The Ipswich Museum was a great source of pleasure to him. As President he carried out his plan of making it a "typical" museum, never letting it degenerate into a mere show, as so many country museums are, or at least used to be.
The Ipswich Museum has been a model for all others in that typical series of fossils, etc., are exhibited in the visible cases, all others being relegated to drawers, for students to examine. In allusion to the uses of Museums in his inaugural address referred to above, he remarked:—"Our collections should be viewed as the means of assisting us in the acquisition of real knowledge, and not merely to be gazed at as raree shows, or as only valuable in proportion to the number or scarcity of the objects they contain."
Of course, periodical lectures were delivered by the Professor at Ipswich, and he was a most lucid and admirable exponent.
He was the first to maintain that in museums of animals, they should, whenever possible, as, e.g. with birds, be represented in their natural conditions. With this object he collected nests with the boughs, or whatever it was in which they rested. Since then this plan has been admirably carried out at the Natural History Museum, South Kensington. He also supplied several museums with wasps' and hornets' nests with their surroundings. The plan he discovered most convenient for taking them, was to saturate tow with spirits of turpentine and place it at night in the hole, covered over with an inverted and corked flower-pot. The nest could then be dug up with impunity, as all the wasps were dead or torpid by the following morning. He always preserved the "pavement" or bottom-soil covered with stones which accumulated as the hollow for the nest increased in size. The nest was then suspended over it on rods to show the exact position. It was also half-dissected, to exhibit the interior, all the grubs having been carefully extracted. The village carpenter, the late Mr W. Baker, was a most enthusiastic assistant in taking and mounting the specimens.
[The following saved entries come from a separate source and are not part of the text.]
(* ===== verification/Text.v ===== *)
(** * Text: Rust's [str] and UTF-8

    What the sources use of [core::str] and [core::fmt]: UTF-8 validation,
    decoding and lossy decoding ([Utf8]), searching, splitting and trimming
    of strings, and decimal numbers ([to_string], [parse]).  A [str] is its
    byte string; [Utf8.valid] is the invariant Rust keeps on it. *)

From S2P Require Import Prelude.

(** ** UTF-8 *)

Module Utf8.

(** A continuation byte. *)
Definition cont (c : Z) : bool := (128 <=? c) && (c <=? 191).
(** The lead byte of a two-byte sequence. *)
Definition lead2 (c : Z) : bool := (194 <=? c) && (c <=? 223).
(** Lead and second byte of a three-byte sequence (no overlong forms, no
    surrogates). *)
Definition pair3 (c d : Z) : bool :=
  ((c =? 224) && (160 <=? d) && (d <=? 191))
  || ((225 <=? c) && (c <=? 236) && cont d)
  || ((c =? 237) && (128 <=? d) && (d <=? 159))
  || ((238 <=? c) && (c <=? 239) && cont d).
(** Lead and second byte of a four-byte sequence (no overlong forms, at most
    U+10FFFF). *)
Definition pair4 (c d : Z) : bool :=
  ((c =? 240) && (144 <=? d) && (d <=? 191))
  || ((241 <=? c) && (c <=? 243) && cont d)
  || ((c =? 244) && (128 <=? d) && (d <=? 143)).

(** [char::encode_utf8]. *)
Definition encode (c : Z) : bytes :=
  if c <? 128 then [c]
  else if c <? 2048 then [192 + c / 64; 128 + c mod 64]
  else if c <? 65536 then [224 + c / 4096; 128 + (c / 64) mod 64; 128 + c mod 64]
  else [240 + c / 262144; 128 + (c / 4096) mod 64; 128 + (c / 64) mod 64; 128 + c mod 64].

(** [char::from_u32]: a Unicode scalar value. *)
Definition is_scalar (c : Z) : bool :=
  (0 <=? c) && (c <=? 1114111) && negb ((55296 <=? c) && (c <=? 57343)).

Definition cp2 (c d : Z) : Z := (c - 192) * 64 + (d - 128).
Definition cp3 (c d e : Z) : Z := (c - 224) * 4096 + (d - 128) * 64 + (e - 128).
Definition cp4 (c d e f : Z) : Z :=
  (c - 240) * 262144 + (d - 128) * 4096 + (e - 128) * 64 + (f - 128).

(** [core::str::from_utf8] succeeds, and what [chars()] then yields: strict
    decoding, [None] on the first malformed sequence. *)
Fixpoint decode (s : bytes) : option (list Z) :=
  match s with
  | [] => Some []
  | c :: s1 =>
    if (0 <=? c) && (c <? 128) then cons c <$> decode s1 else
    match s1 with
    | d :: s2 =>
      if lead2 c && cont d then cons (cp2 c d) <$> decode s2 else
      match s2 with
      | e :: s3 =>
        if pair3 c d && cont e then cons (cp3 c d e) <$> decode s3 else
        match s3 with
        | f :: s4 =>
          if pair4 c d && cont e && cont f then cons (cp4 c d e f) <$> decode s4 else None
        | [] => None
        end
      | [] => None
      end
    | [] => None
    end
  end.

Definition valid (s : bytes) : bool := bool_decide (is_Some (decode s)).

(** The characters of a (valid) string. *)
Definition chars (s : bytes) : list Z := default [] (decode s).
Definition of_chars (l : list Z) : bytes := concat (map encode l).

(** [String::from_utf8_lossy]: every maximal ill-formed subpart becomes one
    U+FFFD (EF BF BD). *)
Definition replacement : bytes := [239; 191; 189].

Fixpoint lossy (s : bytes) : bytes :=
  match s with
  | [] => []
  | c :: s1 =>
    if (0 <=? c) && (c <? 128) then c :: lossy s1 else
    match s1 with
    | [] => replacement
    | d :: s2 =>
      if lead2 c && cont d then c :: d :: lossy s2
      else if pair3 c d then
        match s2 with
        | [] => replacement
        | e :: s3 => if cont e then c :: d :: e :: lossy s3 else replacement ++ lossy s2
        end
      else if pair4 c d then
        match s2 with
        | [] => replacement
        | e :: s3 =>
          if cont e then
            match s3 with
            | [] => replacement
            | f :: s4 =>
              if cont f then c :: d :: e :: f :: lossy s4 else replacement ++ lossy s3
            end
          else replacement ++ lossy s2
        end
      else replacement ++ lossy s1
    end
  end.

(** [str::is_char_boundary]. *)
Definition is_char_boundary (s : bytes) (i : Z) : bool :=
  if i =? 0 then true
  else match s !! Z.to_nat i with
       | None => i =? len s
       | Some c => negb ((128 <=? c) && (c <? 192))
       end.

Ltac utf8 :=
  unfold lead2, pair3, pair4, cont, cp2, cp3, cp4, is_scalar in *; first [lia | exfalso; lia].

(** Induction on a successful decoding, one sequence at a time. *)
Lemma decode_ind (P : bytes -> list Z -> Prop) :
  P [] [] ->
  (forall c s l, 0 <= c < 128 -> decode s = Some l -> P s l -> P (c :: s) (c :: l)) ->
  (forall c d s l, lead2 c = true -> cont d = true -> decode s = Some l -> P s l ->
     P (c :: d :: s) (cp2 c d :: l)) ->
  (forall c d e s l, pair3 c d = true -> cont e = true -> decode s = Some l -> P s l ->
     P (c :: d :: e :: s) (cp3 c d e :: l)) ->
  (forall c d e f s l, pair4 c d = true -> cont e = true -> cont f = true ->
     decode s = Some l -> P s l ->
     P (c :: d :: e :: f :: s) (cp4 c d e f :: l)) ->
  forall s l, decode s = Some l -> P s l.
Proof.
  intros H0 H1 H2 H3 H4 s. remember (length s) as n eqn:Hn. revert s Hn.
  induction (lt_wf n) as [n _ IH]; intros s -> l Hd.
  assert (IHs : forall t k, (length t < length s)%nat -> decode t = Some k -> P t k)
    by (intros; eapply IH; eauto).
  clear IH.
  destruct s as [|c s1]; simpl in Hd; [by inv Hd|].
  bcase. { destruct (decode s1) eqn:?; inv Hd. apply H1; auto. }
  destruct s1 as [|d s2]; [done|].
  bcase. { destruct (decode s2) eqn:?; inv Hd. apply H2; auto. apply IHs; simpl; auto. }
  destruct s2 as [|e s3]; [done|].
  bcase. { destruct (decode s3) eqn:?; inv Hd. apply H3; auto. apply IHs; simpl; auto. }
  destruct s3 as [|f s4]; [done|].
  bcase; [|done]. destruct (decode s4) eqn:?; inv Hd. apply H4; auto. apply IHs; simpl; auto.
Qed.

Lemma decode_1 c s : 0 <= c < 128 -> decode (c :: s) = cons c <$> decode s.
Proof. intros. simpl. bcase; [done|lia]. Qed.
Lemma decode_2 c d s : lead2 c = true -> cont d = true ->
  decode (c :: d :: s) = cons (cp2 c d) <$> decode s.
Proof. intros H1 H2. simpl. rewrite H1, H2. bcase; [utf8|done]. Qed.
Lemma decode_3 c d e s : pair3 c d = true -> cont e = true ->
  decode (c :: d :: e :: s) = cons (cp3 c d e) <$> decode s.
Proof. intros H1 H2. simpl. rewrite H1, H2. repeat (bcase; [utf8|]). done. Qed.
Lemma decode_4 c d e f s : pair4 c d = true -> cont e = true -> cont f = true ->
  decode (c :: d :: e :: f :: s) = cons (cp4 c d e f) <$> decode s.
Proof. intros H1 H2 H3. simpl. rewrite H1, H2, H3. repeat (bcase; [utf8|]). done. Qed.

(** Decoding is a homomorphism on well-formed strings. *)
Lemma decode_app s l t : decode s = Some l -> decode (s ++ t) = app l <$> decode t.
Proof.
  revert s l. apply decode_ind.
  - simpl. by destruct (decode t).
  - intros c s l Hc _ IH. rewrite <- app_comm_cons, decode_1, IH by done. by destruct (decode t).
  - intros c d s l Hc Hd _ IH. rewrite <- !app_comm_cons, decode_2, IH by done. by destruct (decode t).
  - intros c d e s l Hc Hd _ IH. rewrite <- !app_comm_cons, decode_3, IH by done. by destruct (decode t).
  - intros c d e f s l Hc Hd Hf _ IH. rewrite <- !app_comm_cons, decode_4, IH by done. by destruct (decode t).
Qed.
When the potato famine occurred in Ireland in 1845-46, the disease was very prevalent in Hitcham. This induced the Professor to explain to his parishioners and others—for he published his recommendations—how they could utilise their rotten potatoes by extracting the valuable starch, which still remained sound within the tubers, even when these were refused by pigs. The process is so simple that it may be mentioned here. The potatoes must be grated (a piece of tin with holes punched through it will do); the pulp is then stirred with a stream of cold water through a hair-sieve. The brown water must be allowed a few minutes for the starch, carried through, to settle. The water is poured off, and the layer of starch must be stirred up and washed with fresh cold water. This may be done two or three times, till it becomes perfectly white. It must then be carefully dried in the sun or in a warm room (our method was to hang it up in small muslin bags in the kitchen); the bags must be repeatedly "kneaded" to prevent its clotting. When perfectly dry, it will keep for any length of time. Of course, it is precisely the same thing as sago, tapioca, cornflour, arrowroot, etc. and can be used like them. All our potatoes in the Rectory garden were rotten, but we recovered at least two sacks of starch. I remember taking a large sponge-cake to school, more or less made with this potato-flour, and making my reverend master somewhat incredulous by telling him it was made out of rotten potatoes!
Professor Henslow printed and circulated the receipt for the extraction of starch, in the village; so that several, who thought it worth while, obtained considerable quantities of starch.
In one of his lectures, dealing with this subject, he pointed out how a good basin of "arrowroot" can be made in ten minutes from two or three fair-sized potatoes; for as soon as the starch has been thoroughly "washed," it is ready for the boiling milk. It is essential the milk or water should be actually boiling, or the granules of starch do not burst and so make the required "jelly."